Medicare Advantage Plans are one alternative for Medicare beneficiaries in place of Medicare Part B (traditional Medicare). Most Medicare Advantage (MA) plans offer additional benefits such as Medicare drug coverage, dental coverage, and other types of services to Medicare patients beyond the usual coverage under the Medicare Fee for Service program. CMS contracts with private companies that offer these services to Medicare beneficiaries. Section 1853(a) (1) (C) of the Social Security Act requires CMS to risk-adjust payments made to the Medicare Advantage plan. These payments are adjusted to account for differences in health status and demographic characteristics of the Medicare beneficiary. CMS pays the Medicaid Advantage Plan a monthly amount for each Medicare beneficiary enrolled in the MA plan. The risk-adjusted payments are based on the diagnoses, meaning higher payments are paid to the MA plan for patients with serious or chronic conditions.

CMS conducts Risk Adjustment Data Validation (RADV) audits to confirm that the diagnosis codes submitted for payment support the medical record. CMS recently announced that they are aggressively expanding the auditing efforts of MA plans and will invest additional resources to expedite completion of these audits by early 2026. Included in the expansion of these audits, CMS will

  • Engage in advanced technology to review medical records and flag unsupported diagnoses.

  • Increase audit volume from auditing 60 plans a year to approximately 550 plans

    • Increase the volume of 35 records per health plan per year to between 35 and 200 records per health plan per year.

  • Expand the workforce by increasing the team of 40 medical coders to approximately 2,000 medical coders by September 1, 2025. The medical coders will manually review and verify flagged diagnoses to ensure they are accurately reported.

CMS is collaborating with the Department of Health and Human Services (HHS) and the Office of the Inspector General (OIG) to recover overpayments and ensure that the MA plans comply.

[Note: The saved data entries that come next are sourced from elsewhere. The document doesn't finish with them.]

(** C4, as the code has it.  A threshold setter throws exactly when the table
    lacks an entry for some quality level from [THUMBNAIL] to [HIGH], the
    maximum level included.  When it throws, the previous tables stay in effect
    and nothing but the console has changed; when it returns, the table is in
    effect. *)
Theorem setters_reject_iff_quality_missing (table : gmap Z Z) (w : World) :
  let ov := setAvailableVideosThreshold table w in
  let oa := setAvailableAudiosThreshold table w in
  let missing :=
    exists i, QUALITY.THUMBNAIL <= i <= QUALITY.HIGH /\ table !! i = None in
  (is_Some (thrown ov) <-> missing)
  /\ (is_Some (thrown oa) <-> missing)
  /\ (is_Some (thrown ov) ->
      _availableVideosThreshold (worldOf ov) = _availableVideosThreshold w
      /\ _availableAudiosThreshold (worldOf ov) = _availableAudiosThreshold w
      /\ worldOf ov = withConsole (console (worldOf ov)) w)
  /\ (is_Some (thrown oa) ->
      _availableVideosThreshold (worldOf oa) = _availableVideosThreshold w
      /\ _availableAudiosThreshold (worldOf oa) = _availableAudiosThreshold w
      /\ worldOf oa = withConsole (console (worldOf oa)) w)
  /\ (thrown ov = None -> _availableVideosThreshold (worldOf ov) = table)
  /\ (thrown oa = None -> _availableAudiosThreshold (worldOf oa) = table).
Proof.
  intros ov oa missing.
  assert (Hmissing : missing <-> ~ hasEveryQuality table)
    by (symmetry; apply hasEveryQuality_missing).
  destruct (setAvailableVideosThreshold_outcome table w)
    as [(Hall & c & Hov) | (Hnot & c & j & Hov & Hj & Hnone)];
  destruct (setAvailableAudiosThreshold_outcome table w)
    as [(Hall' & c' & Hoa) | (Hnot' & c' & j' & Hoa & Hj' & Hnone')];
    try contradiction; subst ov oa; rewrite Hov, Hoa; cbn [thrown worldOf].
  - assert (Hno : forall P : Prop, is_Some (@None Error) -> P)
      by (intros P [e He]; discriminate).
    split; [split; [apply Hno | rewrite Hmissing; intros Hnot; contradiction] |].
    split; [split; [apply Hno | rewrite Hmissing; intros Hnot; contradiction] |].
    split; [apply Hno |]. split; [apply Hno |]. split; intros _.
    + rewrite _adjustVideoQualityIfNeeded_videos, _trigger_frame. reflexivity.
    + rewrite _adjustVideoQualityIfNeeded_audios, _trigger_frame. reflexivity.
  - split; [split; [intros _; apply Hmissing; exact Hnot | intros _; eauto] |].
    split; [split; [intros _; apply Hmissing; exact Hnot | intros _; eauto] |].
    split; [intros _; repeat split |]. split; [intros _; repeat split |].
    split; discriminate.
Qed.
(** * Event-driven SCP attachment: the architecture diagram script

    A model of
    [cloudComputing/AWS/solutions/event-driven_scp_attachment/diagram/
     event-driven_scp_attachment_architecture_diagram.py]
    and of the part of the [diagrams] package the script calls.

    The script is a straight sequence of calls into the package; each call
    reads and updates the interpreter's state.  The state is passed
    explicitly ([World]), a call is a function from a state to an outcome
    ([M]), and the [with] statement is a combinator ([with_]).  The package
    itself is a dependency of the repository and not part of it: its classes
    are modelled after their public behaviour (contexts, operators, file
    naming, the files written and removed).  Diagrams and clusters are
    objects that change after they are made and that nodes and clusters
    keep references to, so they live in a store and are named by
    reference.  The layout engine behind [render] and the dot text it
    reads are not modelled: an image on disk, and the dot source saved
    beside it, are recorded as the diagram they were made from. *)

From Stdlib Require Import Ascii.
From stdpp Require Import base option list strings gmap.

Open Scope string_scope.

(** ** Strings *)

(** The line break the script writes as a backslash followed by n. *)
Definition nl : string := String (ascii_of_nat 10) EmptyString.

(** Python's [str.isspace] on the ASCII range: tab to carriage return, the
    four separators 28-31 and the space.  A string is its bytes, and on a
    string of ASCII characters [isspace], [split], [lower] and [upper] below
    are Python's; outside ASCII Python knows more white space and more
    letters than they do, and what is proved of them for all strings
    assumes the string ASCII. *)
Definition isspace (c : ascii) : bool :=
  let n := nat_of_ascii c in
  ((9 <=? n)%nat && (n <=? 13)%nat) || ((28 <=? n)%nat && (n <=? 32)%nat).

(** [str.split()] with no argument: the maximal runs of characters that are
    not white space, in order.  [word] is the run being read. *)
Fixpoint split_from (word : string) (s : string) : list string :=
  match s with
  | EmptyString => match word with EmptyString => [] | _ => [word] end
  | String c s' =>
      if isspace c
      then match word with
           | EmptyString => split_from EmptyString s'
           | _ => word :: split_from EmptyString s'
           end
      else split_from (word +:+ String c EmptyString) s'
  end.

Definition split (s : string) : list string := split_from EmptyString s.

(** [sep.join(words)]. *)
Fixpoint join (sep : string) (words : list string) : string :=
  match words with
  | [] => EmptyString
  | [w] => w
  | w :: ws => w +:+ sep +:+ join sep ws
  end.

(** [str.lower] on the ASCII range. *)
Definition lower_char (c : ascii) : ascii :=
  let n := nat_of_ascii c in
  if (65 <=? n)%nat && (n <=? 90)%nat then ascii_of_nat (n + 32) else c.

Fixpoint lower (s : string) : string :=
  match s with
  | EmptyString => EmptyString
  | String c s' => String (lower_char c) (lower s')
  end.

Definition upper_char (c : ascii) : ascii :=
  let n := nat_of_ascii c in
  if (97 <=? n)%nat && (n <=? 122)%nat then ascii_of_nat (n - 32) else c.

Fixpoint upper (s : string) : string :=
  match s with
  | EmptyString => EmptyString
  | String c s' => String (upper_char c) (upper s')
  end.

(** A label on one line: every line break replaced by a space.  Used only
    to read labels, never by the script. *)
Fixpoint one_line (s : string) : string :=
  match s with
  | EmptyString => EmptyString
  | String c s' =>
      String (if Ascii.eqb c (ascii_of_nat 10) then " "%char else c) (one_line s')
  end.

(** ** Python dictionaries of keyword attributes

    Insertion ordered, one entry per key. *)
Definition Attrs : Type := list (string * string).

Fixpoint dict_set (k v : string) (d : Attrs) : Attrs :=
  match d with
  | [] => [(k, v)]
  | (k', v') :: d' =>
      if String.eqb k k' then (k, v) :: d' else (k', v') :: dict_set k v d'
  end.

Fixpoint dict_get (k : string) (d : Attrs) : option string :=
  match d with
  | [] => None
  | (k', v') :: d' => if String.eqb k k' then Some v' else dict_get k d'
  end.

Definition dict_keys (d : Attrs) : list string := map fst d.

(** [d.update(other)]. *)
Definition dict_update (d other : Attrs) : Attrs :=
  fold_left (fun acc kv => dict_set (fst kv) (snd kv) acc) other d.

(** ** The graph under construction *)

(** The node classes the script imports, lines 2-5. *)
Inductive NodeClass : Type :=
| S3
| Organizations
| Cloudtrail
| OrganizationsAccount
| Eventbridge
| Lambda.

(** The module of [diagrams.aws] each class is imported from: its icon
    category. *)
Definition category (c : NodeClass) : string :=
  match c with
  | S3 => "storage"
  | Organizations | Cloudtrail | OrganizationsAccount => "management"
  | Eventbridge => "integration"
  | Lambda => "compute"
  end.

Diagnosis coding validates medical necessity and the conditions managed by practitioners. Practitioners should be prepared for a significant rise in Medicare Advantage plans' requests for medical records. It is critically important that the medical record documentation supports the ICD-10-CM code reported on each claim to ensure accuracy. In addition, make certain the diagnosis code is reported at the highest level of specificity.